Burnette v. The City of St. Joseph
Decision Date | 22 May 1905 |
Citation | 87 S.W. 589,112 Mo.App. 668 |
Parties | SARAH L. BURNETTE, Respondent, v. THE CITY OF ST. JOSEPH, Appellant |
Court | Kansas Court of Appeals |
Appeal from Buchanan Circuit Court.--Hon. Henry M. Ramey, Judge.
AFFIRMED.
Judgment affirmed.
James M. Wilson, City Counselor, and G. L. Zwick, Assistant City Counselor, for appellant.

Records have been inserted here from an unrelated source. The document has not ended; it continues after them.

(** Reconfiguring keeps what current guards point at: either the entries stay,
    or the generation moves past every guard. *)
Lemma reconfig_conns op self self' gs cs :
  wf self → (generation self < usize_MAX)%Z → run_reconfig op self = (Ret tt, self') →
  Forall (λ g, (gen_at_creation g ≤ generation self)%Z) gs →
  Forall2 (λ g b, gen_at_creation g = generation self → backends self !! guard_index g = Some b) gs cs →
  Forall2 (λ g b, gen_at_creation g = generation self' → backends self' !! guard_index g = Some b) gs cs.
Proof.
  intros Hwf Hmax E Hg HF. pose proof (reconfig_effect op self self' Hwf E) as He.
  destruct (structural op).
  - destruct He as [[-> _]|(_ & Hgen & _)]; [done|]. destruct Hwf as (_ & _ & _ & Hr).
    rewrite Z.mod_small in Hgen by lia.
    clear E. induction HF as [|g b gs cs _ _ IH]; [constructor|].
    apply Forall_cons in Hg as [Hg1 Hg]. constructor; [intros ?; lia|by apply IH].
  - destruct He as (_ & -> & _ & -> & _). eapply Forall2_impl; [exact HF|].
    cbn. intros g b Hx Hgen. by apply lookup_app_l_Some, Hx.
Qed.

(** One step of the system is one step of the machine. *)
Lemma implements_step c l c' a :
  pool_ok c → guards_ok c → (generation (lb c) < usize_MAX)%Z → implements c a → step c l c' →
  ∃ e a', shows l e ∧ pool_step a e a' ∧ implements c' a'.
Proof.
  intros [Hwf Hts] Hg Hmax Hi Hs. destruct a as [ms rs dd cc].
  pose proof Hi as (Hm & Hr & Hd & Hc). cbn in Hm, Hr, Hd, Hc. subst ms rs.
  step_cases Hs.
  - destruct (select_keeps _ _ _ _ _ Hwf E) as (_ & (Hb & _ & Hgen & _ & _ & Hsd) & Hlt).
    destruct (lookup_lt_is_Some_2 (backends self) i) as [b Hlook]; [by apply Hlt|].
    exists (Dial b). eexists. split; [done|]. split; [constructor; by eapply list_elem_of_lookup_2|].
    unfold implements; cbn. rewrite Hb, Hsd, Hgen. repeat split; [|done]. by constructor.
  - destruct (select_keeps _ _ _ _ _ Hwf E) as (_ & (Hb & _ & Hgen & _ & _ & Hsd) & _).
    exists Internal. eexists. split; [done|]. split; [constructor|]. by eapply implements_same.
  - injection E as <-. exists Internal. eexists. split; [done|]. split; [constructor|].
    eapply implements_same; [done..| |done]. cbn. by rewrite !fmap_app.
  - injection E as <-. exists Internal. eexists. split; [done|]. split; [constructor|].
    eapply implements_same; [done..| |done]. cbn. by rewrite !fmap_app.
  - apply with_strategy_inv in E as [d ->]. split_dial Hd. exists (Connected b). eexists.
    split; [done|]. split; [constructor|]. unfold implements; cbn. rewrite fmap_app.
    repeat split; [done|]. by constructor.
  - apply with_strategy_inv in E as [d ->]. split_dial Hd. exists (Failed b). eexists.
    split; [done|]. split; [constructor|]. unfold implements; cbn. by rewrite fmap_app.
  - apply with_strategy_inv in E as [d ->]. split_dial Hd. exists (Abandoned b). eexists.
    split; [done|]. split; [constructor|]. unfold implements; cbn. by rewrite fmap_app.
  - split_dial Hd. exists (Abandoned b). eexists.
    split; [done|]. split; [constructor|]. unfold implements; cbn. by rewrite fmap_app.
  - destruct (Forall2_mid _ _ _ _ _ Hc) as (cs1 & b & cs2 & -> & Hb & Hc'). exists (Closed b).
    eexists. split; [done|]. by split; [constructor|].
  - destruct (Forall2_mid _ _ _ _ _ Hc) as (cs1 & b & cs2 & -> & Hb & Hc'). exists (Closed b).
    eexists. split; [done|]. by split; [constructor|].
  - injection E as <-. exists Internal. eexists. split; [by case_decide|]. split; [constructor|].
    by eapply implements_same.
  - exists Internal. eexists. split; [done|]. split; [constructor|]. by eapply implements_same.
  - destruct (reconfig_changed op self self' Hwf E) as (out & Hout & Hperm).
    apply Forall2_nil_inv_l in Hd as ->. exists (Changed (brought op) out). eexists. split; [done|].
    split; [by apply (pool_changed _ _ _ (backends self'))|]. unfold implements; cbn.
    repeat split; [done|constructor|]. eapply reconfig_conns; [done..| |done].
    unfold guards_ok in Hg; cbn in Hg. apply Forall_app in Hg as [Hg _].
    eapply Forall_impl; [exact Hg|]. by intros g [? _].
Qed.

Lemma implements_start self : implements (start self) (pool_of self).
Proof. repeat split; constructor. Qed.

Lemma implements_run c ls c' a :
  run c ls c' → pool_ok c → guards_ok c → (generation (lb c) + Z.of_nat (length ls) ≤ usize_MAX)%Z →
  implements c a → ∃ es a', Forall2 shows ls es ∧ pool_run a es a' ∧ implements c' a'.
Proof.
  intros Hrun. revert a. induction Hrun as [c|c l c1 ls c2 Hs _ IH]; intros a Hp Hg Hlen Hi.
  { exists [], a. repeat split; [constructor|constructor|apply Hi..]. }
  cbn in Hlen. destruct (implements_step c l c1 a) as (e & a1 & He & Ha & Hi1); [done..|lia|done|done|].
  pose proof (step_generation _ _ _ (proj1 Hp) Hs).
  destruct (IH a1) as (es & a2 & Hes & Har & Hi2); [by eapply step_pool_ok| |lia|done|].
  { eapply step_guards_ok; eauto. lia. }
  exists (e :: es), a2. split; [by constructor|]. split; [by econstructor|done].
Qed.

Lemma handed_over_app (ls1 ls2 : list (label B)) :
  handed_over (ls1 ++ ls2) = handed_over ls1 ++ handed_over ls2.
Proof.
  induction ls1 as [|l ls1 IH]; [done|]. destruct l; cbn; rewrite ?IH; [done..|]. by rewrite app_assoc.
Qed.

Lemma step_shutdowns c l c' b :
  wf (lb c) → step c l c' → b ∈ shutdowns (lb c) → b ∈ shutdowns (lb c').
Proof.
  intros Hwf Hs Hb. step_cases Hs; try done; try (injection E as <-; done);
    try (apply with_strategy_inv in E as [d ->]; done).
  - destruct (select_keeps _ _ _ _ _ Hwf E) as (_ & (_ & _ & _ & _ & _ & ->) & _). done.
  - destruct (select_keeps _ _ _ _ _ Hwf E) as (_ & (_ & _ & _ & _ & _ & ->) & _). done.
  - destruct (reconfig_shutdowns op self self' Hwf E) as [out ->]. apply elem_of_app. by left.
Qed.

The petition alleged that a notice had been served upon the "defendant, city of St. Joseph" and not upon the mayor, and did not allege that the notice stated the character or circumstances of the injury, nor that said notice was verified. Without such a notice, no suit could be maintained, therefore it was necessary both to plead and prove that such a notice had been served upon the mayor of defendant city. R. S. 1899, sec. 5724; Goddard v Lincoln, 11 Munic. Corp. Cases 64, 96 N.W. 273; Pier v Heinrichenhoffen, 52 Mo. 233; 14 Encyc. Pl. & Pr. 1069.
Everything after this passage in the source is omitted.